### AIM OF THE TASK
Two lines in the data below mark the range: the one with "intros HI%reachable_Inv. unfold unmount." and the one with "Section Configured.". Return both, along with every line between them, exactly.

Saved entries
(** ** The handlers, with their guards *)

(** C19. A preset is rejected while the countdown runs; otherwise it
    replaces the duration by the preset's minutes and the input text by
    their format, and clears the completed flag, the alert staying as it
    is. *)
Theorem preset_spec s (mins : Z) :
  Inv s ->
  dispatch (ClickPreset mins) s =
    if isRunning s then s
    else {| time := {| hours := 0; minutes := mins; seconds := 0 |};
            isRunning := false; isCompleted := false; showAlert := showAlert s;
            inputValue := formatTime {| hours := 0; minutes := mins; seconds := 0 |};
            intervalRef := None; beepRef := beepRef s;
            timers := ∅; nextHandle := nextHandle s; notifier := notifier s |}.
Proof.
  intros HI. destruct (isRunning s) eqn:Hr;
    [by apply preset_running|by apply preset_idle].
Qed.

(** C20. An edit of the text always stores the text; while the countdown
    runs it does nothing else, otherwise it sets the duration to what the
    text parses to and clears the completed flag. *)
Theorem input_spec s (value : string) :
  Inv s ->
  dispatch (InputChange value) s =
    if isRunning s then setInputValue value s
    else {| time := parseTimeInput value; isRunning := false;
            isCompleted := false; showAlert := showAlert s; inputValue := value;
            intervalRef := None; beepRef := beepRef s;
            timers := ∅; nextHandle := nextHandle s; notifier := notifier s |}.
Proof.
  intros HI. destruct (isRunning s) eqn:Hr;
    [by apply input_running|by apply input_idle].
Qed.

End Events.

(** ** The interval as a resource *)

Section Resource.
Context {Dev : Type} `{!Notifier Dev}.
Implicit Types (s : Widget Dev).

(** C10. In every reachable state the host holds a live interval of the
    widget exactly while the countdown runs, and never more than one. *)
Theorem interval_iff_running s :
  reachable s ->
  (timers s <> ∅ <-> isRunning s = true) /\ (size (timers s) <= 1)%nat.
Proof.
  intros HI%reachable_Inv. destruct (isRunning s) eqn:Hrun.
  - destruct (Inv_running s HI Hrun) as (h & _ & -> & _).
    rewrite size_singleton. split; [|done]. split; [done|]. intros _. set_solver.
  - destruct (Inv_idle s HI Hrun) as [_ ->]. rewrite size_empty.
    split; [|lia]. split; [done|discriminate].
Qed.

(** C39. Unmounting a reachable widget leaves no live interval behind. *)
Theorem unmount_releases s : reachable s -> timers (unmount s) = ∅.
Proof.
  intros HI%reachable_Inv. unfold unmount.
  apply timerCleanup_timers, resourcesOk_timers, HI.
Qed.

(** Identifiers are never reused: the interval the ref holds was handed
    out before [nextHandle]. *)
Theorem handles_fresh s h :
  reachable s -> h ∈ timers s -> (h < nextHandle s)%positive.
Proof.
  intros HI%reachable_Inv Hh. destruct (live_interval s h HI Hh) as [_ Href].
  destruct HI as [_ [Hr _]]. rewrite Href in Hr. apply Hr.
Qed.

End Resource.

(** ** Reset returns to the configured duration *)

Section Configured.
Context {Dev : Type} `{!Notifier Dev}.
Implicit Types (s : Widget Dev) (e : Event) (es : list Event).

(** The events that write the input text. *)
Definition editsInput (e : Event) : bool :=
  match e with InputChange _ | ClickPreset _ => true | _ => false end.

Lemma dispatch_keeps_input e s :
  editsInput e = false -> inputValue (dispatch e s) = inputValue s.
Proof.
  intros He. rewrite <- (dispatch_sameHooks e s).
  destruct e as [value| | | |mins| |h]; try done; cbn [handler]; unfold handleStart.
  - by destruct (isZeroTime (time s)).
  - destruct (decide (h ∈ timers s)); [|done].
    unfold intervalCallback, setTimeWith, tickUpdater.
    destruct (isZeroTime (time s)); [|done].
    by destruct s as [t r c a v ref [b|] T nx dev].
Qed.

Lemma run_keeps_input es s :
  forallb (fun e => negb (editsInput e)) es = true ->
  inputValue (run es s) = inputValue s.
Proof.
  revert s. induction es as [|e es IH]; intros s Hes; [done|].
  cbn in Hes. apply andb_true_iff in Hes as [He%negb_true_iff Hes].
  cbn [run foldl]. fold (run es (dispatch e s)).
  by rewrite IH, dispatch_keeps_input.
Qed.

Lemma reset_time s : time (dispatch ClickReset s) = parseTimeInput (inputValue s).
Proof. by rewrite <- (dispatch_sameHooks ClickReset s). Qed.

Lemma preset_input s (mins : Z) :
  isRunning s = false ->
  inputValue (dispatch (ClickPreset mins) s) =
    formatTime {| hours := 0; minutes := mins; seconds := 0 |}.
Proof.
  intros Hr. rewrite <- (dispatch_sameHooks (ClickPreset mins) s).
  cbn [handler]. unfold handlePreset. by rewrite Hr.
Qed.

(** C27. Reset returns to the preset: after a preset chosen while the
    countdown does not run, and any starts, pauses, firings and dismissals
    since, Reset restores the preset's duration, whatever the minutes. *)
Theorem reset_restores_preset s (mins : Z) es :
  isRunning s = false ->
  forallb (fun e => negb (editsInput e)) es = true ->
  time (dispatch ClickReset (run es (dispatch (ClickPreset mins) s))) =
    {| hours := 0; minutes := mins; seconds := 0 |}.
Proof.
  intros Hr Hes. rewrite reset_time, run_keeps_input, preset_input by done.
  by apply parse_format.
Qed.

End Configured.

(** ** The countdown, tick by tick

    What the firings of the interval do to a running widget: while the
    duration is not zero a firing applies [decrement] and changes nothing
    else; the firing that finds zero completes the countdown, shows the
    alert, fires the notifier once and disarms the interval, after which no
    firing is possible.  Together with the measure of [Duration] this gives
    the guarantee of the program, and its limit: a duration that is
    lexicographically at least zero completes after exactly [ticksToZero]
    firings plus one, and any other duration (a negative field that nothing
    overwrites) runs forever. *)

(** [zero_eval]: the interval callback on a duration just set to zero, down
    to the calls of its zero branch. *)
Ltac zero_eval :=
  unfold intervalCallback, setTimeWith, tickUpdater; cbn [time setTime];
  change (isZeroTime zeroTime) with true; cbv iota.

Section Countdown.
Context {Dev : Type} `{!Notifier Dev}.
Implicit Types (s : Widget Dev) (n k : nat) (t : TimeState).

(** The state in which a completed countdown leaves the widget. *)
Definition completedFrom (s : Widget Dev) : Widget Dev :=
  {| time := zeroTime; isRunning := false; isCompleted := true;
     showAlert := true; inputValue := inputValue s;
     intervalRef := None; beepRef := beepRef s;
     timers := ∅; nextHandle := nextHandle s;
     notifier := fire (notifier s) |}.

(** The widget is counting down. *)
Definition counting (s : Widget Dev) : Prop := Inv s /\ isRunning s = true.

(** ** One firing *)

Lemma counting_ref s :
  counting s -> exists h, intervalRef s = Some h /\ timers s = {[h]} /\
                          isCompleted s = false /\ beepRef s = Some BeepSound.
Proof.
  intros [[[Hex _] [Hr Hb]] Hrun]. rewrite Hrun in Hex.
  destruct (intervalRef s) as [h|]; [|destruct Hr; congruence].
  exists h. by destruct_and?.
Qed.

(** The firing of the interval of a counting widget runs the callback, and
    then the effects. *)
Lemma fireInterval_callback s :
  counting s -> fireInterval s = rerender s (intervalCallback s).
Proof.
  intros Hc. destruct (counting_ref s Hc) as (h & Href & Ht & _).
  unfold fireInterval, dispatch, handler. rewrite Href.
  by rewrite decide_True by (rewrite Ht; set_solver).
Qed.

(** A firing on a duration that is not zero takes one tick off it. *)
Lemma fireInterval_decrement s :
  counting s -> isZeroTime (time s) = false ->
  fireInterval s = setTime (decrement (time s)) s.
Proof.
  intros Hc Hz. rewrite fireInterval_callback, intervalCallback_tick by done.
  by apply rerender_same_deps.
Qed.

(** Once the interval is disarmed nothing fires. *)
Lemma fireInterval_idle s : intervalRef s = None -> fireInterval s = s.
Proof. unfold fireInterval. by intros ->. Qed.

(** The firing that finds zero stops the countdown and disarms the
    interval. *)
Lemma fireInterval_stops s :
  counting s -> time s = zeroTime -> intervalRef (fireInterval s) = None.
Proof.
  intros Hc Hz. apply Inv_idle.
  - unfold fireInterval. destruct (intervalRef s); [apply dispatch_Inv|]; apply Hc.
  - rewrite fireInterval_callback by done.
    rewrite <- (rerender_sameHooks s (intervalCallback s)).
    unfold intervalCallback, setTimeWith, tickUpdater. rewrite Hz.
    by destruct s as [t r c a v ref [b|] T nx dev].
Qed.

Lemma setTime_counting t s : counting s -> counting (setTime t s).
Proof.
  intros Hc. destruct (counting_ref s Hc) as (h & Href & Ht & Hcompl & Hb).
  destruct Hc as [[[Hex Hz] [Hr Hb']] Hrun].
  repeat split; try done. engine_eval. by rewrite Hcompl.
Qed.

Lemma setTime_setTime t t' s : setTime t (setTime t' s) = setTime t s.
Proof. done. Qed.

Lemma setTime_time s : setTime (time s) s = s.
Proof. by destruct s. Qed.

(** ** Many firings *)

(** While zero has not been reached, [n] firings are [n] ticks on the
    duration and nothing else. *)
Lemma ticks_countdown n s :
  counting s ->
  (forall k, (k < n)%nat -> countdown k (time s) <> zeroTime) ->
  ticks n s = setTime (countdown n (time s)) s.
Proof.
  intros Hc. induction n as [|n IH]; intros Hnz.
  - by rewrite <- (setTime_time s) at 1.
  - unfold ticks in *. rewrite iter_S, IH by (intros; apply Hnz; lia).
    rewrite fireInterval_decrement; [done|by apply setTime_counting|].
    cbn. destruct (isZeroTime _) eqn:E; [|done].
    apply isZeroTime_eq in E. by destruct (Hnz n ltac:(lia)).
Qed.

Lemma ticks_add n k s : ticks (n + k) s = ticks n (ticks k s).
Proof. apply iter_add. Qed.

Lemma ticks_disarmed n s : intervalRef s = None -> ticks n s = s.
Proof. intros Href. apply iter_fixed. by apply fireInterval_idle. Qed.

(** The number of firings a countdown takes: one for each tick and one that
    finds zero. *)
Definition firingsToComplete (s : Widget Dev) : nat :=
  S (Z.to_nat (ticksToZero (time s))).

(** Before zero is reached, [n] firings are [n] ticks on the duration. *)
Lemma ticks_before_zero s n :
  counting s -> lexNonNegative (time s) = true ->
  Z.of_nat n <= ticksToZero (time s) ->
  ticks n s = setTime (countdown n (time s)) s.
Proof.
  intros Hc Hlex Hn. apply ticks_countdown; [done|].
  intros k Hk. apply countdown_not_zero_before; [done|lia].
Qed.

(** After [ticksToZero] firings the duration is zero, the countdown still
    running. *)
Lemma ticks_to_zero s :
  counting s -> lexNonNegative (time s) = true ->
  ticks (Z.to_nat (ticksToZero (time s))) s = setTime zeroTime s.
Proof.
  intros Hc Hlex. pose proof (ticksToZero_nonneg _ Hlex).
  rewrite ticks_before_zero, countdown_reaches_zero; try done. lia.
Qed.

(** From then on the widget is what the firing that finds zero leaves:
    later firings find no interval. *)
Lemma ticks_past_fire s k :
  counting s -> lexNonNegative (time s) = true ->
  ticks (firingsToComplete s + k) s = fireInterval (setTime zeroTime s).
Proof.
  intros Hc Hlex. rewrite Nat.add_comm, ticks_add.
  unfold firingsToComplete, ticks at 2. rewrite iter_S.
  fold (ticks (Z.to_nat (ticksToZero (time s))) s). rewrite ticks_to_zero by done.
  apply ticks_disarmed, fireInterval_stops; [by apply setTime_counting|done].
Qed.

(** ** The guarantee *)

(** C2. The notifier is fired exactly once per countdown: not before the
    firing that finds zero, once by it, and never again. *)
Theorem notified_once s n :
  counting s -> lexNonNegative (time s) = true ->
  fired (notifier (ticks n s)) =
    (fired (notifier s) + if (firingsToComplete s <=? n)%nat then 1 else 0)%nat.
Proof.
  intros Hc Hlex. destruct (Nat.leb_spec (firingsToComplete s) n) as [Hle|Hlt].
  - replace n with (firingsToComplete s + (n - firingsToComplete s))%nat by lia.
    rewrite ticks_past_fire, fireInterval_callback by (done || by apply setTime_counting).
    rewrite <- (rerender_sameHooks (setTime zeroTime s) _).
    destruct (counting_ref s Hc) as (h & _ & _ & _ & Hb). zero_eval.
    destruct s as [t r c a v ref b T nx dev]. engine_simpl. subst.
    engine_eval. rewrite fired_fire. lia.
  - pose proof (ticksToZero_nonneg _ Hlex).
    rewrite ticks_before_zero; [cbn; lia|done..|unfold firingsToComplete in Hlt; lia].
Qed.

### ANSWER SPACE
  intros HI%reachable_Inv. unfold unmount.
  apply timerCleanup_timers, resourcesOk_timers, HI.
Qed.

(** Identifiers are never reused: the interval the ref holds was handed
    out before [nextHandle]. *)
Theorem handles_fresh s h :
  reachable s -> h ∈ timers s -> (h < nextHandle s)%positive.
Proof.
  intros HI%reachable_Inv Hh. destruct (live_interval s h HI Hh) as [_ Href].
  destruct HI as [_ [Hr _]]. rewrite Href in Hr. apply Hr.
Qed.

End Resource.

(** ** Reset returns to the configured duration *)

Section Configured.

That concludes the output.